Denver's city council passed the ghost gun bill with a 10-1 vote. Candi CdeBaca was the only councilmember to vote against the legislation.

“The pieces of the legislation that weren't talked about were the pieces about reorganizing the code, the weapons code…basically criminalizing youth a little bit more.” CdeBaca said. “I think this emerged from the protests. People had umbrellas or they had their airsoft guns or they had other things to protect themselves from the pepper spray that was being deployed by the police officers, and now that bill made all of that a crime.”

Bronson says the ordinance was included as a way to update the code.

“When we came to the conclusion we wanted to close the ghost gun loophole, we took a really fresh look at our dangerous weapons ordinance,” Bronson said. “There were some outdated language. There were some things that we wanted to reorganize to make it, first of all, a little more readable, but also more consistent with current law.”

The portion of the legislation CdeBaca and Bronson referred to can be found of page six of the law and reads:

“It shall be unlawful for any person, except for a law enforcement officer or a person acting with valid authorization from the city, to possess on their person… Any item, weapon, or noxious substance with the intent to use the weapon, item, or 22 noxious substance for the purpose of defeating crowd dispersal measures.”
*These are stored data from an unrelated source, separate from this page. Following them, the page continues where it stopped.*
(** X4.  In a state that keeps the handle discipline, with the counter
    below the largest [jlong], each of the six creating calls (manager,
    session, configuration, request, allocator, view) returns either 0 or
    the counter's value: a handle that named no resource and had no queue
    before the call, names exactly one resource after it, and leaves the
    discipline intact. *)
Theorem created_handles_are_fresh (s : State) :
  handles_ok s ->
  g_nextHandle s < jlong_max ->
  (forall made, returns_fresh_handle s (CameraManager_nativeCreate made s))
  /\ (forall handle cameraId,
         returns_fresh_handle s (CameraManager_nativeGetCamera handle cameraId s))
  /\ (forall handle roles generated,
         returns_fresh_handle s (Camera_nativeGenerateConfiguration handle roles generated s))
  /\ (forall handle cookie created,
         returns_fresh_handle s (Camera_nativeCreateRequest handle cookie created s))
  /\ (forall cameraHandle,
         returns_fresh_handle s (FrameBufferAllocator_nativeCreate cameraHandle s))
  /\ (forall allocatorHandle configHandle streamIndex bufferIndex,
         returns_fresh_handle s
           (FrameBuffer_nativeMapBuffer allocatorHandle configHandle streamIndex
                                        bufferIndex s)).
Proof.
  intros Hok Hmax.
  split.
  { intros made. apply (fresh_from_step (ManagerCreate made)); try assumption.
    - cbn [step]. unfold defined, CameraManager_nativeCreate, allocHandle.
      destruct made; reflexivity.
    - intros Hz h. unfold CameraManager_nativeCreate, allocHandle.
      destruct made; cbn [fst snd]; intros Hret Hnz; [discriminate|].
      injection Hret as <-. split; [reflexivity|]. one_kind Hz. }
  split.
  { intros handle cameraId.
    apply (fresh_from_step (GetCamera handle cameraId)); try assumption.
    - cbn [step]. unfold defined, CameraManager_nativeGetCamera, allocHandle.
      destruct (StdMap.find handle (g_cameraManagers s)) as [cm|]; [|reflexivity].
      destruct (cm_get cameraId cm); reflexivity.
    - intros Hz h. unfold CameraManager_nativeGetCamera, allocHandle.
      destruct (StdMap.find handle (g_cameraManagers s)) as [cm|];
        [|cbn [fst]; discriminate].
      destruct (cm_get cameraId cm); cbn [fst snd]; intros Hret Hnz;
        injection Hret as <-; [|contradiction].
      split; [reflexivity|]. one_kind Hz. }
  split.
  { intros handle roles generated.
    apply (fresh_from_step (GenerateConfiguration handle roles generated)); try assumption.
    - cbn [step]. unfold defined, Camera_nativeGenerateConfiguration, allocHandle.
      destruct (StdMap.find handle (g_cameras s)); [|reflexivity].
      destruct generated; reflexivity.
    - intros Hz h. unfold Camera_nativeGenerateConfiguration, allocHandle.
      destruct (StdMap.find handle (g_cameras s)); [|cbn [fst]; discriminate].
      destruct generated; cbn [fst snd]; intros Hret Hnz;
        injection Hret as <-; [|contradiction].
      split; [reflexivity|]. one_kind Hz. }
  split.
  { intros handle cookie created.
    apply (fresh_from_step (CreateRequest handle cookie created)); try assumption.
    - cbn [step]. unfold defined, Camera_nativeCreateRequest, allocHandle.
      destruct (StdMap.find handle (g_cameras s)); [|reflexivity].
      destruct created; reflexivity.
    - intros Hz h. unfold Camera_nativeCreateRequest, allocHandle.
      destruct (StdMap.find handle (g_cameras s)); [|cbn [fst]; discriminate].
      destruct created; cbn [fst snd]; intros Hret Hnz;
        injection Hret as <-; [|contradiction].
      split; [reflexivity|]. one_kind Hz. }
  split.
  { intros cameraHandle.
    apply (fresh_from_step (AllocatorCreate cameraHandle)); try assumption.
    - cbn [step]. unfold defined, FrameBufferAllocator_nativeCreate, allocHandle.
      destruct (StdMap.find cameraHandle (g_cameras s)); reflexivity.
    - intros Hz h. unfold FrameBufferAllocator_nativeCreate, allocHandle.
      destruct (StdMap.find cameraHandle (g_cameras s)); cbn [fst snd];
        intros Hret Hnz; [|discriminate].
      injection Hret as <-. split; [reflexivity|]. one_kind Hz. }
  intros allocatorHandle configHandle streamIndex bufferIndex.
  intros h Hret Hnz.
  destruct (FrameBuffer_nativeMapBuffer allocatorHandle configHandle streamIndex
                                        bufferIndex s) as [o s1] eqn:Hmap.
  cbn [fst snd] in *. subst o.
  assert (Hstep : step (MapBuffer allocatorHandle configHandle streamIndex bufferIndex) s
                  = Some s1).
  { cbn [step]. unfold defined. rewrite Hmap. reflexivity. }
  pose proof (counter_names_nothing s Hok) as Hz.
  assert (Hnew : h = g_nextHandle s /\ kinds h s1 = 1%nat).
  { revert Hmap. unfold FrameBuffer_nativeMapBuffer.
    destruct (StdMap.find allocatorHandle (g_allocators s)); [|discriminate].
    destruct (StdMap.find configHandle (g_configurations s)); [|discriminate].
    destruct (config_at _ _); [|discriminate].
    destruct ((bufferIndex <? 0) || _); [discriminate|].
    destruct (nth_error _ _) as [fb0|]; [|discriminate].
    destruct (fb_planes fb0) as [|plane rest]; [discriminate|].
    destruct (map_planes _ _ _ _) as [[errMsg|mb] k1]; [discriminate|].
    unfold allocHandle. injection 1 as <- <-.
    split; [reflexivity|]. one_kind Hz. }
  destruct Hnew as [-> Hone].
  split; [reflexivity|]. split; [exact Hz|].
  split; [apply kinds_zero_no_queue; assumption|]. split; [exact Hone|].
  apply (step_handles_ok _ s s1 Hok Hmax Hstep).
Qed.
Activists Lindsay Minter says she is also concerned about the inclusion of this language.

“I think it was sneaky, and I think it directly impacts how we as protesters and activists and organizers defend ourselves when we're standing up for our rights,” she said.
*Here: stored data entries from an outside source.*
(** * coffea.nanoevents.methods.candidate: a Lorentz vector with charge

    A shallow embedding of [candidate.py]: the [Candidate] mixin with its
    [add] and [sum] methods, the registration of the mixin in the tables of
    the [vector] module, and the class attributes assigned at the end of the
    module.

    The array framework ([awkward]) is a collaborator of the module, not part
    of it.  Its primitives are modelled on a fragment of its data: columns of
    integers that are scalars (the fields of a single record), flat arrays, or
    jagged arrays of depth two (events holding particles).  The entries
    are 64-bit integers, the type the framework gives to the integers of
    Python, and their arithmetic wraps around; columns of floating point
    numbers are not modelled. *)

From stdpp Require Import gmap strings list fin_maps.
From Stdlib Require Import ZArith Lia.

Local Open Scope string_scope.
Local Open Scope list_scope.
Local Open Scope Z_scope.

(** ** Exceptions and results *)

(** The exceptions the framework primitives and the interpreter raise. *)
Inductive exn : Type :=
| AttributeError (attr : string)
| ValueError (what : string)
| TypeError (what : string).

Inductive result (A : Type) : Type :=
| Ok (a : A)
| Raise (e : exn).
Arguments Ok {A} a.
Arguments Raise {A} e.

Definition rbind {A B} (r : result A) (k : A → result B) : result B :=
  match r with
  | Ok a => k a
  | Raise e => Raise e
  end.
Minter says the word "item" gives officers a lot of discretion.

“I think when a law is unclear that it has more potential to be abused,” she said.

During one protest, a rubber bullet knocked out one of Minter’s teeth. She says some items, like umbrellas, serve as protection for peaceful protesters.

“Our allies, specifically our white allies and non-persons of colors, have decided to protect Black and brown bodies with these umbrellas," Minter said. "The Parasol Patrol has protected us with their umbrellas from mace and pepper spray."

Activist Karen Ashmore was one of the protesters who used her umbrella as protection.

“I use it sometimes as a, as a barrier between aggressive people, which could be anybody from the Proud Boys to law enforcement,” Ashmore said.

She says she’s concerned about the inclusion of this clause in ghost gun legislation.

“I'm certainly in favor of gun control and the ghost gun bill, but this clause that was added on is not right,” Ashmore said.

Bronson says the language in the bill already existed but is meant to address items like baseball bats, not umbrellas.

“I would certainly say that an item being used strictly in a defensive posture as a way of defending yourself, I don't really necessarily see that that is the aim of this ordinance," Bronson said.

But Ashmore and Minter say the inclusion of language addressing protests in what seems to be an unrelated bill sews more seeds of distrust between the government and the people.